Faith and Health, Sponsor

CURE International: Investing in Surgical Training to Reach More Children in Need

May 10, 2021

by Guest Contributor

by Joel Witwer, Lead Storyteller, CURE International, Ethiopia

You know that story in the Bible where the boss is going on a long business trip, and he gives three of his employees some cash to see what they can do with it while he’s gone. The first one freaks out and stuffs the cash under his mattress just to keep it safe until his boss gets back. The second one finds an interesting business venture and invests his boss’ cash eventually doubling it. And the third employee sits down, does some research on intelligent investing, and ends up earning a 10x increase on the boss’ money. Now, none of the employees lost any of the boss’ money, but he had some really harsh words for the mattress stuffer and some really high praise for the investors.

God has given us all gifts, but these gifts aren’t really for us. They’re God-given so we can go out into the world, invest in other people, and multiply them for the good of humankind and the glory of God. At CURE, one of the ways we invest our gifts is through extensive training programs throughout our hospital network. Today, five billion people do not have access to safe, affordable surgical or anesthesia care and this gap is greatest in LMIC where nine out of ten people cannot access basic surgical care. We estimate that 50 million children live with surgically treatable conditions in the countries where CURE has a presence and many wait on long waiting lists before surgery can be scheduled. This results in treatable disabilities becoming permanent debilitating conditions.

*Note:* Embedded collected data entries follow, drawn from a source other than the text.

Lemma drain_advance p i s :
  sq_wf s -> is_Some (peers s !! p) -> (i < NTS_PRIORITIES)%nat ->
  forall l, buf_of s p i = l -> advance s (drain p i l s) /\ buf_of (drain p i l s) p i = [].
Proof.
  intros Hwf Hp Hi l. revert s Hwf Hp. induction l as [|nb l IH]; intros s Hwf Hp Hb; [done|]. cbn [drain].
  set (s1 := emit (SqFree p i nb) (_mtlk_sq_release_packet i nb (set_buf p i l s))).
  assert (advance s s1) as Hs1.
  { apply advance_leave; try done; [by right; left| |by rewrite Hb].
    rewrite Hb. apply (fifo_pop p i _ nb). by right. }
  destruct (Hs1 Hwf) as (Sh & _). destruct (IH s1) as [IH1 IH2].
  - by eapply advance_wf.
  - by apply (shape_some _ _ p Sh).
  - destruct Hp as [c Hc]. apply buf_of_leave. by eapply wf_has_ac.
  - split; [by transitivity s1|done].
Qed.

Lemma remove_first_mid nb (a b : list nbuf) : nb ∉ a -> remove_first nb (a ++ nb :: b) = a ++ b.
Proof.
  induction a as [|x a IH]; intros Hn; simpl; [by rewrite decide_True|].
  rewrite not_elem_of_cons in Hn. destruct Hn. rewrite decide_False by congruence. f_equal. auto.
Qed.

Lemma cancel_vap_advance vap p i l : forall kept s,
  sq_wf s -> is_Some (peers s !! p) -> (i < NTS_PRIORITIES)%nat ->
  buf_of s p i = kept ++ l -> Forall (fun nb => nb_vap nb <> vap) kept ->
  advance s (cancel_vap vap p i kept l s) /\
  buf_of (cancel_vap vap p i kept l s) p i = kept ++ filter (fun nb => nb_vap nb <> vap) l.
Proof.
  induction l as [|nb l IH]; intros kept s Hwf Hp Hi Hb Hk; [done|]. cbn [cancel_vap].
  destruct (vap =? nb_vap nb) eqn:E; [apply Z.eqb_eq in E|apply Z.eqb_neq in E].
  - set (s1 := emit (SqCancel p i nb) (_mtlk_sq_release_packet i nb (set_buf p i (kept ++ l) s))).
    assert (nb ∉ kept) as Hn. { intros Hin. rewrite Forall_forall in Hk. by apply (Hk nb Hin). }
    assert (advance s s1) as Hs1.
    { apply advance_leave; try done; [by right; right| |].
      - cbn [fifo_ev]. rewrite on_chan_refl, Hb, decide_True by set_solver. by rewrite remove_first_mid.
      - rewrite Hb. by rewrite Permutation_middle. }
    destruct (Hs1 Hwf) as (Sh & _). destruct (IH kept s1) as [IH1 IH2]; try done.
    + by eapply advance_wf.
    + by apply (shape_some _ _ p Sh).
    + destruct Hp as [c Hc]. apply buf_of_leave. by eapply wf_has_ac.
    + split; [by transitivity s1|]. rewrite IH2, filter_cons_False; [done|]. intros Hne. by apply Hne.
  - destruct (IH (kept ++ [nb]) s) as [IH1 IH2]; try done.
    + by rewrite <- app_assoc.
    + apply Forall_app. split; [done|]. by apply Forall_singleton.
    + split; [done|]. rewrite IH2, <- app_assoc, filter_cons_True by done. done.
Qed.

(** * What a flush does with what waits

    [sends i s s'] is what processing category [i] may do; [idle] says a peer
    has nothing it may send. A round without a packet leaves every peer idle;
    a flush that the hardware does not stop leaves every peer idle in every
    category. *)

Definition total (s : mtlk_sq_t) : Z := Z.of_nat (length (all_acs ≫= waiting s)).

(** Neither [used] counter can wrap while what waits is sent. *)
Definition room (s : mtlk_sq_t) : Prop :=
  forall p c, peers s !! p = Some c -> 0 <= used c /\ used c + total s < 2 ^ 32.

Definition idle (s : mtlk_sq_t) (p : Z) (i : nat) : Prop :=
  buf_of s p i = [] \/ at_limit (peer_of s p) i = true.

(** What stays of a peer while category [i] is processed. *)
Definition peer_grows (i : nat) (c c' : mtlk_sq_peer_ctx_t) : Prop :=
  limit c' = limit c /\ ps_mode_enabled c' = ps_mode_enabled c /\ used c <= used c' /\
  forall j, j <> i -> pacs c' !!! j = pacs c !!! j.

Record sends (i : nat) (s s' : mtlk_sq_t) : Prop := {
  sends_advance : advance s s';
  sends_prohibited : hw_tx_prohibited s' = hw_tx_prohibited s;
  sends_buf : forall p j, j <> i -> buf_of s' p j = buf_of s p j;
  sends_grow : sq_wf s -> room s -> room s' /\
    forall p c, peers s !! p = Some c -> exists c', peers s' !! p = Some c' /\ peer_grows i c c'
}.

Lemma peer_grows_trans i a b c : peer_grows i a b -> peer_grows i b c -> peer_grows i a c.
Proof.
  intros (A1 & A2 & A3 & A4) (B1 & B2 & B3 & B4). split; [congruence|]. split; [congruence|]. split; [lia|].
  intros j Hj. by rewrite B4, A4.
Qed.

#[export] Instance sends_preorder i : PreOrder (sends i).
Proof.
  split.
  - intros s. split; [reflexivity|done|done|]. intros _ Hr. split; [done|]. intros p c Hc. exists c. repeat split; done || lia.
  - intros a b c [A1 A2 A3 A4] [B1 B2 B3 B4]. split.
    + by transitivity b.
    + congruence.
    + intros p j Hj. by rewrite B3, A3.
    + intros Hwf Hr. destruct (A4 Hwf Hr) as [Hr1 G1].
      destruct (B4 (advance_wf _ _ A1 Hwf) Hr1) as [Hr2 G2]. split; [done|].
      intros p c0 Hc. destruct (G1 p c0 Hc) as (c1 & Hc1 & P1). destruct (G2 p c1 Hc1) as (c2 & Hc2 & P2).
      exists c2. split; [done|]. by eapply peer_grows_trans.
Qed.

Through partnerships with local and national institutions, CURE trains health care professionals to help elevate national health systems’ capacity to treat children with disabilities; in turn, these relationships help increase CURE’s treatment and training capacity. Our hospitals host residencies and training programs for local physicians, anesthesiologists, nurses, clinical officers, medical students, and biomedical technicians.

As an example, at any given time at CURE Ethiopia, we can have up to four doctors training inside our operating rooms – three residents from Ethiopian medical schools doing an orthopedics rotation with us and one surgical fellow doing a yearlong specialization in pediatric orthopedics. CURE’s commitment to training and partnerships is also seen through our training programs certified by the College of Surgeons of East, Central, and Southern Africa (COSECSA) and in collaboration with the Pan African Academy of Christian Surgeons (PAACS).

Additionally, Dr. Tim Nunn is heading up an effort to create a training course which will enable Ethiopian surgeons, physical therapists, and casting practitioners to treat what’s called delayed presenting clubfoot. Because our bones are a little bendy when we’re born, clubfoot can be treated, in a non-surgical manner, through progressive casting. But if clubfoot isn’t caught, or discovered before our bones firm up – as most are not in Ethiopia – multiple surgeries are needed.

Hundreds of children come to CURE Ethiopia each year for clubfoot surgery. It’s a straight-forward condition to treat, and with the right training, a team of casting techs, surgeons, and physical therapists could treat it at local hospitals all over Ethiopia. Considering that the waitlist at CURE Ethiopia alone is currently sitting at approximately 5,000 children, increasing the number of qualified and compassionate medical professionals is one of the best ways to get more children the care they desperately need in a timely manner!

That is the goal of CURE’s training programs, and the goal of the clubfoot treatment course Dr. Tim is developing in conjunction with Oxford University in the UK. CURE Ethiopia and Oxford University have been able to proliferate their excitement about the course to bring both Christian Blind Mission (CBM) and the UK’s Tropical Health and Education Trust (THET) on board to help fund the creation and propagation of this course.

Dr. Bekalu (left) operating on Dawit under the supervision of Dr. Teddy (right).

It’s through partnerships with organizations like CBM and THET, training programs like COSECSA and PAACS, and CURE’s regular residency and fellowships programs that enables a transfer of skills and knowledge to local surgeons and healthcare workers. CURE is enthusiastic to participate with CCIH’s 30 x 30 Health System Initiative to strengthen health systems. This includes collaborating with local partners and Ministries of Health, ultimately increasing and strengthening access to quality healthcare. Surgical care is a cross-cutting, cost-effective way to help strengthen health systems which in turn support local educational and developmental goals while helping to lift families from poverty.

We want to see a world where children with disabilities reach their full potential through God’s hope and healing. Surgical training leads to the treatment of more children like Dawit, not only changing his life but also investing in the education and specialization of fellows, like current CURE Ethiopia Pediatric Orthopedic Fellow Dr. Bekalu, and multiplied in every child encountered throughout their careers.